Speaker
Description
We study the behaviour of a system of equations that describes diffusion with chemical reactions caused by microorganisms in a double porosity medium. The objective is to find various classes of nontrivial limit solutions at large time (the patterns), especially simultaneous spatial-temporal patterns. In contrast to a classical reaction-diffusion system (RDS), our system contains four reaction-diffusion equations (RDE) describing the transport of nutrients and the dynamics of bacteria in fractures and blocks, with exchange terms. This system occupies an intermediate place between the Turing's RDS, which can have only spatial or temporal patterns separately, and a wavy RDS, which can have simultaneous spatial-temporal patterns in the form of standing waves.
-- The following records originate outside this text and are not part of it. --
(** * seigtm/bmp: the 24-bit to 4-bit BMP converter and the BMP file tester

    A shallow embedding of [bmp_converter.cpp] and [bmp_file_tester.cpp].
    Files are byte lists, the packed header structs are records of integers
    with their object representation written out, [double] values are
    binary64 floats, and the two [for] loops of the converter are kept as
    loops (with fuel) over an explicit stream state.

    The target is the one the sources are written for: little endian, with
    a 64-bit [std::size_t].  Where C++ leaves a conversion undefined (an
    [int] product that overflows, a [double] out of the range of
    [std::uint32_t]) the value is reduced modulo the width of the type; no
    property below depends on it. *)

From Stdlib Require Import ZArith List Lia Bool.
From Stdlib Require Import Strings.Byte.
From Stdlib Require Import Floats Uint63.
Import ListNotations.
Open Scope Z_scope.

(** ** Integer types of the source *)

(** A value converted to an integer type is reduced modulo its width. *)

Module Int.

Definition to_uint8 (z : Z) : Z := z mod 2 ^ 8.
Definition to_uint16 (z : Z) : Z := z mod 2 ^ 16.
Definition to_uint32 (z : Z) : Z := z mod 2 ^ 32.
Definition to_size_t (z : Z) : Z := z mod 2 ^ 64.
Definition to_int32 (z : Z) : Z := (z + 2 ^ 31) mod 2 ^ 32 - 2 ^ 31.

End Int.
Import Int.

(** ** Bytes and object representations (little endian, [#pragma pack(1)]) *)

Definition u8 (b : byte) : Z := Z.of_N (Byte.to_N b).

Definition byte_of_Z (z : Z) : byte :=
  match Byte.of_N (Z.to_N (to_uint8 z)) with
  | Some b => b
  | None => x00
  end.

(** The unsigned value held by a little-endian byte sequence. *)
Fixpoint le_uint (bs : list byte) : Z :=
  match bs with
  | [] => 0
  | b :: rest => u8 b + 256 * le_uint rest
  end.

(** The [n] bytes that hold [z] (two's complement for a negative [z]). *)
Fixpoint le_bytes (n : nat) (z : Z) : list byte :=
  match n with
  | O => []
  | S k => byte_of_Z z :: le_bytes k (z / 256)
  end.

(** [len] bytes of an object at offset [off]. *)
Definition field (off len : nat) (m : list byte) : list byte :=
  firstn len (skipn off m).

Record bitmap_file_header := {
  bf_type : Z;       (* std::uint16_t *)
  bf_size : Z;       (* std::uint32_t *)
  bf_reserved1 : Z;  (* std::uint16_t *)
  bf_reserved2 : Z;  (* std::uint16_t *)
  bf_off_bits : Z    (* std::uint32_t *)
}.

Record bitmap_info_header := {
  bi_size : Z;              (* std::uint32_t *)
  bi_width : Z;             (* std::int32_t *)
  bi_height : Z;            (* std::int32_t *)
  bi_planes : Z;            (* std::uint16_t *)
  bi_bit_count : Z;         (* std::uint16_t *)
  bi_compression : Z;       (* std::uint32_t *)
  bi_size_image : Z;        (* std::uint32_t *)
  bi_x_pels_per_meter : Z;  (* std::int32_t *)
  bi_y_pels_per_meter : Z;  (* std::int32_t *)
  bi_clr_used : Z;          (* std::uint32_t *)
  bi_clr_important : Z      (* std::uint32_t *)
}.

(** The colour structs; the field names are those of the [RGBQUAD] and
    [RGBTRIPLE] variant of the converter, which keeps the two records apart. *)
Record rgb_quad := {
  rgbBlue : byte;
  rgbGreen : byte;
  rgbRed : byte;
  rgbReserved : byte
}.

Record rgb_triple := {
  rgbtBlue : byte;
  rgbtGreen : byte;
  rgbtRed : byte
}.

Definition sizeof_bitmap_file_header : nat := 14.
Definition sizeof_bitmap_info_header : nat := 40.
Definition sizeof_rgb_quad : nat := 4.
Definition sizeof_rgb_triple : nat := 3.

(** Reading a struct out of the bytes that [read] stored into it. *)
Definition load_file_header (m : list byte) : bitmap_file_header :=
  {| bf_type := le_uint (field 0 2 m);
     bf_size := le_uint (field 2 4 m);
     bf_reserved1 := le_uint (field 6 2 m);
     bf_reserved2 := le_uint (field 8 2 m);
     bf_off_bits := le_uint (field 10 4 m) |}.

Definition load_info_header (m : list byte) : bitmap_info_header :=
  {| bi_size := le_uint (field 0 4 m);
     bi_width := to_int32 (le_uint (field 4 4 m));
     bi_height := to_int32 (le_uint (field 8 4 m));
     bi_planes := le_uint (field 12 2 m);
     bi_bit_count := le_uint (field 14 2 m);
     bi_compression := le_uint (field 16 4 m);
     bi_size_image := le_uint (field 20 4 m);
     bi_x_pels_per_meter := to_int32 (le_uint (field 24 4 m));
     bi_y_pels_per_meter := to_int32 (le_uint (field 28 4 m));
     bi_clr_used := le_uint (field 32 4 m);
     bi_clr_important := le_uint (field 36 4 m) |}.

Definition load_rgb_triple (m : list byte) : rgb_triple :=
  {| rgbtBlue := nth 0 m x00; rgbtGreen := nth 1 m x00; rgbtRed := nth 2 m x00 |}.

(** The bytes [write] takes out of a struct. *)
Definition store_file_header (h : bitmap_file_header) : list byte :=
  le_bytes 2 (bf_type h) ++ le_bytes 4 (bf_size h) ++
  le_bytes 2 (bf_reserved1 h) ++ le_bytes 2 (bf_reserved2 h) ++
  le_bytes 4 (bf_off_bits h).

Definition store_info_header (h : bitmap_info_header) : list byte :=
  le_bytes 4 (bi_size h) ++ le_bytes 4 (bi_width h) ++ le_bytes 4 (bi_height h) ++
  le_bytes 2 (bi_planes h) ++ le_bytes 2 (bi_bit_count h) ++
  le_bytes 4 (bi_compression h) ++ le_bytes 4 (bi_size_image h) ++
  le_bytes 4 (bi_x_pels_per_meter h) ++ le_bytes 4 (bi_y_pels_per_meter h) ++
  le_bytes 4 (bi_clr_used h) ++ le_bytes 4 (bi_clr_important h).

Definition store_rgb_quad (q : rgb_quad) : list byte :=
  [rgbBlue q; rgbGreen q; rgbRed q; rgbReserved q].

(** ** namespace constants *)

Module constants.

Definition target_bitcount : Z := 4.
Definition BMP_SIGNATURE : Z := 0x4D42.

End constants.

(** ** namespace utils *)

Module utils.

(** An [int] converted to [double]. *)
Definition double_of_int (z : Z) : float :=
  if z <? 0 then (- of_uint63 (Uint63.of_Z (- z)))%float
  else of_uint63 (Uint63.of_Z z).
Lemma generated_dates_window_witness :
  0 < 3
  /\ exists d rs',
       generate 3 4 sample_source = Ok (d, rs')
       /\ (forall c, c ∈ customers d -> date_in_window (registration_date c) = true)
       /\ (forall o, o ∈ orders d -> date_in_window (order_date o) = true).
Proof.
  split; [lia|]. apply (generated_dates_window 3 4 sample_source). lia.
Defined.

(** ** The store *)

(** X6: CREATE TABLE without the preceding drops fails as soon as one of the
    four tables is there. *)
Theorem create_tables_existing w :
  is_Some (Customers (db w)) \/ is_Some (Products (db w))
  \/ is_Some (Orders (db w)) \/ is_Some (OrderItems (db w)) ->
  exists w', create_tables w = Failed OperationalError w'.
Proof.
  destruct w as [f [[cs|] [ps|] [os|] [ois|]] rs]; simpl;
    try (intros _; eexists; reflexivity).
  intros [H|[H|[H|H]]]; by destruct H.
Qed.

Lemma create_tables_existing_witness :
  (is_Some (Customers (db stale_world)) \/ is_Some (Products (db stale_world))
   \/ is_Some (Orders (db stale_world)) \/ is_Some (OrderItems (db stale_world)))
  /\ exists w', create_tables stale_world = Failed OperationalError w'.
Proof.
  split; [left; simpl; eauto|].
  apply (create_tables_existing stale_world). left. simpl. eauto.
Defined.

(** X7: After the drops the creates always succeed, and the store holds four
    empty tables whatever it held before. *)
Theorem drop_then_create_resets w :
  (drop_tables;; create_tables) w = Done () (mkWorld (fs w) empty_store (rng w)).
Proof. apply reset_store. Qed.
#[global] Set Default Goal Selector "!".
Open Scope Z_scope.

(** ** Exceptions

    The exceptions the engine raises ([exceptions.py]) together with the
    built-in ones its code paths can raise.  [OutOfFuel] is not a Python
    exception: it marks a loop of the model that ran out of fuel; each loop
    has a theorem bounding the fuel it needs. *)
Inductive Exn :=
  | DBClosedError
  | DBCorruptedError
  | DBChecksumError (expected actual : Z)
  | DBRecordTooLargeError (limit actual : Z)
  | DBConcurrentPageModificationError
  | DBBufferPoolOverflowError
  | StructError
  | ValueError
  | TypeError
  | AssertionError
  | IndexError
  | KeyError
  | EOFError
  | ZeroDivisionError
  | FileNotFoundError
  | OSError (errno : Z)
  | OutOfFuel.

#[export] Instance Exn_eq_dec : EqDecision Exn.
Proof. solve_decision. Defined.

(** ** Results and the state-and-exception monad *)

Inductive Result (A : Type) :=
  | Ok (a : A)
  | Raise (e : Exn).
Arguments Ok {A} a.
Arguments Raise {A} e.

#[export] Instance Result_ret : MRet Result := fun A a => Ok a.
#[export] Instance Result_bind : MBind Result := fun A B f r =>
  match r with
  | Ok a => f a
  | Raise e => Raise e
  end.

Definition result_map {A B} (f : A -> B) (r : Result A) : Result B :=
  match r with
  | Ok a => Ok (f a)
  | Raise e => Raise e
  end.

(** A computation maps a state to a state and a result: when an exception is
    raised, the mutations made so far stay, as in the source. *)
Definition M (S A : Type) : Type := S -> S * Result A.

#[export] Instance M_ret {S} : MRet (M S) := fun A a s => (s, Ok a).
#[export] Instance M_bind {S} : MBind (M S) := fun A B f m s =>
  match m s with
  | (s', Ok a) => f a s'
  | (s', Raise e) => (s', Raise e)
  end.

Definition raise {S A} (e : Exn) : M S A := fun s => (s, Raise e).
Definition get_state {S} : M S S := fun s => (s, Ok s).
Definition gets {S A} (f : S -> A) : M S A := fun s => (s, Ok (f s)).
Definition put_state {S} (s : S) : M S unit := fun _ => (s, Ok tt).
Definition modify {S} (f : S -> S) : M S unit := fun s => (f s, Ok tt).
Definition lift {S A} (r : Result A) : M S A := fun s => (s, r).

(** [assert b] *)
Definition py_assert {S} (b : bool) : M S unit :=
  if b then mret tt else raise AssertionError.

Definition when {S} (b : bool) (m : M S unit) : M S unit :=
  if b then m else mret tt.

(** Running a computation of a component on the state that holds it. *)
Definition zoom {S T A} (get : S -> T) (set : T -> S -> S) (m : M T A) : M S A :=
  fun s => let '(t, r) := m (get s) in (set t s, r).

(** [try: m; finally: f] *)
Definition try_finally {S A} (m : M S A) (f : M S unit) : M S A := fun s =>
  let '(s1, r) := m s in
  match f s1 with
  | (s2, Ok _) => (s2, r)
  | (s2, Raise e) => (s2, Raise e)
  end.

(** [with manager: body]: [enter] and [exit] are [__enter__] and [__exit__].
    [exit] runs however the body ends; an exception of the body is raised again
    unless [exit] gives [True], one of [exit] takes its place. *)
Definition with_block {S} (enter : M S unit) (exit : M S bool) (body : M S unit) : M S unit :=
  let leave (r : Result unit) : M S unit :=
    suppressed ← exit;
    match r with
    | Raise e => if (suppressed : bool) then mret tt else raise e
    | Ok _ => mret tt
    end in
  let block : M S unit := fun s => let '(s', r) := body s in leave r s' in
  enter;; block.

(** [for x in l: f(x)] *)
Fixpoint mfor {S A} (l : list A) (f : A -> M S unit) : M S unit :=
  match l with
  | [] => mret tt
  | x :: l' => f x;; mfor l' f
  end.
(* ===== verification/Tree.v ===== *)
(** * The B+ tree ([tree.py])

    Search, insertion, deletion, range scans, and the rebalancing cascade.
    Every operation works on page objects through references obtained from the
    buffer pool, as in the source. *)

From S2P Require Import Prelude Bytes Float64 Entities Codec Fs Pager Cache.

Record PathItem := { parent_page_id : Z; parent_slot_index : Z }.

Record LeafSearchResult := {
  leaf_page_id : Z;
  leaf_page : loc;
  leaf_path : list PathItem;
}.

Record TreeStats := {
  leaf_splits : Z;
  internal_splits : Z;
  leaf_merges : Z;
  internal_merges : Z;
  leaf_redistributes : Z;
  internal_redistributes : Z;
  root_collapses : Z;
}.

Definition tree_stats_zero : TreeStats :=
  {| leaf_splits := 0; internal_splits := 0; leaf_merges := 0; internal_merges := 0;
     leaf_redistributes := 0; internal_redistributes := 0; root_collapses := 0 |}.

Inductive TreeCounter :=
  | CLeafSplits | CInternalSplits | CLeafMerges | CInternalMerges
  | CLeafRedistributes | CInternalRedistributes | CRootCollapses.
We show analytically, for a reduced version of the system, that spatial-temporal patterns can exist but in another form than a standing wave. The full system has been analysed numerically. Among with known patterns, we have detected a nontrivial simultaneous spatial-temporal pattern that has the form of travelling flashes. They correspond to the Hopf-Andronov temporal oscillations in blocks and to Turing’s spatial fluctuations in fractures.
There results have been used to analyse the behaviour of an underground storage of hydrogen. We show several different scenarios of the evolution of such a storage and discuss the optimal regime.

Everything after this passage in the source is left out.